What needs to be done:
Repeat the lines below exactly as written, please, from the line with "0 <= i <= Z.of_nat (length items) - 1 → in_bounds" to the line with "Lemma index_lookup i", both lines included, and no others.

[Saved data entries]
# # # #

Lemma at_index_lookup i w item :
  0 <= i → todo_items w !! Z.to_nat i = Some item → at_index i w = Ok item w.
Proof.
  intros Hi Hitem. unfold at_index, in_bounds.
  apply lookup_lt_Some in Hitem as Hlt. rewrite Hitem.
  destruct (Z.leb_spec 0 i); [|lia].
  by destruct (Z.ltb_spec i (Z.of_nat (length (todo_items w)))); [|lia].
Qed.

Lemma in_bounds_true i (items : TodoItems) :
  0 <= i <= Z.of_nat (length items) - 1 → in_bounds i items = true.
Proof.
  intros. unfold in_bounds.
  destruct (Z.leb_spec 0 i); [|lia].
  by destruct (Z.ltb_spec i (Z.of_nat (length items))); [|lia].
Qed.

Lemma index_lookup i (items : TodoItems) :
  0 <= i <= Z.of_nat (length items) - 1 →
  ∃ item, items !! Z.to_nat i = Some item.
Proof. intros. apply lookup_lt_is_Some. lia. Qed.

Lemma alter_completed_insert (items : TodoItems) i item b :
  items !! i = Some item →
  alter (with_completed b) i items = <[i := with_completed b item]> items.
Proof.
  intros Hitem. apply list_eq. intros j.
  destruct (decide (i = j)) as [<-|Hne].
  - rewrite list_lookup_alter_eq, Hitem, list_lookup_insert_eq; [done|].
    by apply lookup_lt_Some in Hitem.
  - by rewrite list_lookup_alter_ne, list_lookup_insert_ne.
Qed.

(** ** Mark *)

Lemma mark_rejected w n rest :
  next_entry w = Number n rest →
  n < 1 ∨ Z.of_nat (length (todo_items w)) < n →
  mark w =
  if n =? 0
  then Ok () (after_entry rest [prompt (str "mark"); str "Abort task."] w)
  else mark (after_entry rest
               [prompt (str "mark"); str "Task number is out of range."] w).
Proof.
  intros Hentry Hout. unfold mark at 1. rewrite with_position_step, Hentry.
  destruct (Z.eqb_spec n 0) as [->|Hn]; [done|].
  destruct (Z.leb_spec 1 n); [|done].
  by destruct (Z.leb_spec n (Z.of_nat (length (todo_items w)))); [lia|].
Qed.

Lemma mark_accepted w n rest item :
  next_entry w = Number n rest →
  1 <= n <= Z.of_nat (length (todo_items w)) →
  todo_items w !! Z.to_nat (n - 1) = Some item →
  mark w =
  if completed item
  then Ok () (after_entry rest
                [prompt (str "mark");
                 str "Task is already marked as completed."] w)
  else Ok () (set_items
                (<[Z.to_nat (n - 1) := with_completed true item]> (todo_items w))
                (after_entry rest
                   [prompt (str "mark"); str "Task marked as completed."] w)).
Proof.
  intros Hentry Hn Hitem. unfold mark. rewrite with_position_step, Hentry.
  destruct (Z.eqb_spec n 0) as [->|_]; [lia|].
  destruct (Z.leb_spec 1 n); [|lia].
  destruct (Z.leb_spec n (Z.of_nat (length (todo_items w)))); [|lia].
  simpl. destruct (Z.eqb_spec (n - 1) (-1)); [lia|].
  unfold bind. rewrite (at_index_lookup _ _ item) by (done || lia).
  destruct (completed item).
  - unfold print, after_entry, set_cout. simpl. by rewrite <- app_assoc.
  - unfold assign_completed. rewrite in_bounds_true by (simpl; lia).
    unfold print, after_entry, set_cout, set_items. simpl.
    by rewrite <- app_assoc, (alter_completed_insert _ _ item).
Qed.

(** What a call of [mark] does, whatever it reads: it returns with the
    list as it was, or with the flag of one record that was not completed
    set and nothing else changed, or it never returns and the list is as
    it was. *)
Lemma mark_sets_one_flag w :
  post mark w
    (λ _ w',
       todo_items w' = todo_items w
       ∨ ∃ i item, todo_items w !! i = Some item ∧ completed item = false
           ∧ todo_items w'
             = <[i := {| title := title item; description := description item;
                         due_date := due_date item; completed := true |}]>
                 (todo_items w))
    (λ items, items = todo_items w) no_fault.
Proof.
  unfold mark. apply post_bind.
  eapply post_weaken; [apply get_item_position_post| |done..].
  intros i w1 (Hitems1 & _ & [[-> Hlast]|Hi]); simpl.
  { by left. }
  destruct (Z.eqb_spec i (-1)); [lia|].
  destruct (index_lookup i (todo_items w)) as [item Hitem]; [done|].
  apply post_bind. unfold post at 1.
  rewrite (at_index_lookup i w1 item) by (lia || congruence).
  destruct (completed item) eqn:Hflag.
  { unfold post, print. simpl. by left. }
  unfold post, bind, assign_completed, print.
  rewrite in_bounds_true by (rewrite Hitems1; lia). simpl. right.
  exists (Z.to_nat i), item. split_and!; [done..|].
  rewrite Hitems1. by apply alter_completed_insert.
Qed.

(** C4 as amended: what [mark] does with the position it reads.  A
    position in 1..size whose record is completed is reported as already
    completed and the call returns with the list as it was.  A position in
    1..size whose record is not completed is reported as marked and the
    call returns with the flag of that record true: its title, description
    and due date, the length of the list and every other record are as
    before.  A position outside 1..size addresses no record and is not a
    result of the call: 0 ends the call with the abort message and the
    list as it was, and any other one is reported as out of range, changes
    nothing, and the call goes on as a call of [mark] on the input that
    follows.  So whatever is read, a call that returns has left the list
    as it was or has set the flag of one record that was not completed,
    and a call that never returns has left the list as it was. *)
Theorem mark_three_outcomes w position rest :
  next_entry w = Number position rest →
  let items := todo_items w in
  let index := Z.to_nat (position - 1) in
  let said msg := after_entry rest [prompt (str "mark"); str msg] w in
  match spec_mark_completed items position with
  | (NotFound, items') =>
      (position < 1 ∨ Z.of_nat (length items) < position)
      ∧ items' = items
      ∧ (position = 0 → mark w = Ok () (said "Abort task."))
      ∧ (position ≠ 0 → mark w = mark (said "Task number is out of range."))
      ∧ todo_items (said "Abort task.") = items
      ∧ todo_items (said "Task number is out of range.") = items
  | (AlreadyCompleted, items') =>
      1 <= position <= Z.of_nat (length items)
      ∧ (∃ item, items !! index = Some item ∧ completed item = true)
      ∧ items' = items
      ∧ mark w = Ok () (said "Task is already marked as completed.")
      ∧ todo_items (said "Task is already marked as completed.") = items
  | (Marked, items') =>
      1 <= position <= Z.of_nat (length items)
      ∧ (∃ item, items !! index = Some item ∧ completed item = false
           ∧ items' !! index
             = Some {| title := title item; description := description item;
                       due_date := due_date item; completed := true |})
      ∧ length items' = length items
      ∧ (∀ j, j ≠ index → items' !! j = items !! j)
      ∧ mark w = Ok () (set_items items' (said "Task marked as completed."))
      ∧ todo_items (set_items items' (said "Task marked as completed."))
        = items'
  end
  ∧ post mark w
      (λ _ w',
         todo_items w' = items
         ∨ ∃ i item, items !! i = Some item ∧ completed item = false
             ∧ todo_items w'
               = <[i := {| title := title item;
                           description := description item;
                           due_date := due_date item; completed := true |}]>
                   items)
      (λ items', items' = items) no_fault.
Proof.
  intros Hentry. cbv zeta. split; [|apply mark_sets_one_flag].
  unfold spec_mark_completed.
  assert (position < 1 ∨ Z.of_nat (length (todo_items w)) < position →
          (position = 0 →
           mark w
           = Ok () (after_entry rest
                      [prompt (str "mark"); str "Abort task."] w))
          ∧ (position ≠ 0 →
             mark w
             = mark (after_entry rest
                       [prompt (str "mark");
                        str "Task number is out of range."] w)))
    as Hout.
  { intros Hrange.
    pose proof (mark_rejected w position rest Hentry Hrange) as Hmark.
    destruct (Z.eqb_spec position 0); split; (done || lia). }
  destruct (Z.leb_spec 1 position); simpl.
  2: { split_and!; [lia|done|by apply Hout; lia..|done|done]. }
  destruct (Z.leb_spec position (Z.of_nat (length (todo_items w)))); simpl.
  2: { split_and!; [lia|done|by apply Hout; lia..|done|done]. }
  destruct (index_lookup (position - 1) (todo_items w)) as [item Hitem]; [lia|].
  rewrite Hitem.
  pose proof (mark_accepted w position rest item Hentry ltac:(lia) Hitem)
    as Hmark.
  pose proof (lookup_lt_Some _ _ _ Hitem) as Hlt.
  destruct (completed item) eqn:Hdone.
  - split_and!; [lia..|by exists item|done|done|done].
  - split_and!; [lia..| |by rewrite length_insert| |done|done].
    + exists item. split_and!; [done..|].
      by rewrite list_lookup_insert_eq.
    + intros j Hj. by rewrite list_lookup_insert_ne.
Qed.

(** ** Remove *)

Lemma extract_char_next w c rest :
  failbit w = false → next_char (cin w) = Some (c, rest) →
  ∃ l, extract_char w = Ok (Some c) (set_cin (l :: rest) w).
Proof.
  unfold next_char, extract_char. intros -> Hnext.
  destruct (skip_lines (cin w)) as [|[|c' l] ls]; [done..|].
  injection Hnext as -> ->. by exists l.
Qed.

Lemma extract_char_none w :
  failbit w = false → next_char (cin w) = None →
  extract_char w = Ok None (set_failbit true (set_cin [] w)).
Proof.
  unfold next_char, extract_char. intros -> Hnext.
  by destruct (skip_lines (cin w)) as [|[|c' l] ls].
Qed.

(** [remove] once the position is accepted and a confirmation character
    is there: the record goes when the character is y or Y and stays
    otherwise. *)
Lemma remove_accepted w n rest item c rest' :
  next_entry w = Number n rest →
  1 <= n <= Z.of_nat (length (todo_items w)) →
  todo_items w !! Z.to_nat (n - 1) = Some item →
  next_char rest = Some (c, rest') →
  remove w =
  Ok () {| todo_items := if confirms c
                         then delete (Z.to_nat (n - 1)) (todo_items w)
                         else todo_items w;
           cin := rest';
           failbit := false;
           cout := cout w ++
             [prompt (str "remove"); confirm_text item;
              if confirms c then str "Task deleted successfully."
              else str "Delete operation cancelled."] |}.
Proof.
  intros Hentry Hn Hitem Hchar. unfold remove.
  rewrite with_position_step, Hentry.
  destruct (Z.eqb_spec n 0) as [->|_]; [lia|].
  destruct (Z.leb_spec 1 n); [|lia].
  destruct (Z.leb_spec n (Z.of_nat (length (todo_items w)))); [|lia].
  simpl. destruct (Z.eqb_spec (n - 1) (-1)); [lia|].
  unfold bind at 1. rewrite (at_index_lookup _ _ item) by (done || lia).
  unfold bind at 1. unfold print at 1.
  unfold bind at 1.
  edestruct (extract_char_next
               (set_cout (cout (after_entry rest [prompt (str "remove")] w)
                          ++ [confirm_text item])
                         (after_entry rest [prompt (str "remove")] w)))
    as [l ->]; [done|exact Hchar|].
  unfold confirms. destruct (_ || _).
  - unfold bind, erase. rewrite in_bounds_true by (simpl; lia).
    unfold print, ignore_line, after_entry, set_cout, set_items, set_cin.
    simpl. by rewrite <- !app_assoc.
  - unfold bind, print, ignore_line, after_entry, set_cout, set_items, set_cin.
    simpl. by rewrite <- !app_assoc.
Qed.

# # # #

Answer to this task:
  0 <= i <= Z.of_nat (length items) - 1 → in_bounds i items = true.
Proof.
  intros. unfold in_bounds.
  destruct (Z.leb_spec 0 i); [|lia].
  by destruct (Z.ltb_spec i (Z.of_nat (length items))); [|lia].
Qed.

Lemma index_lookup i (items : TodoItems) :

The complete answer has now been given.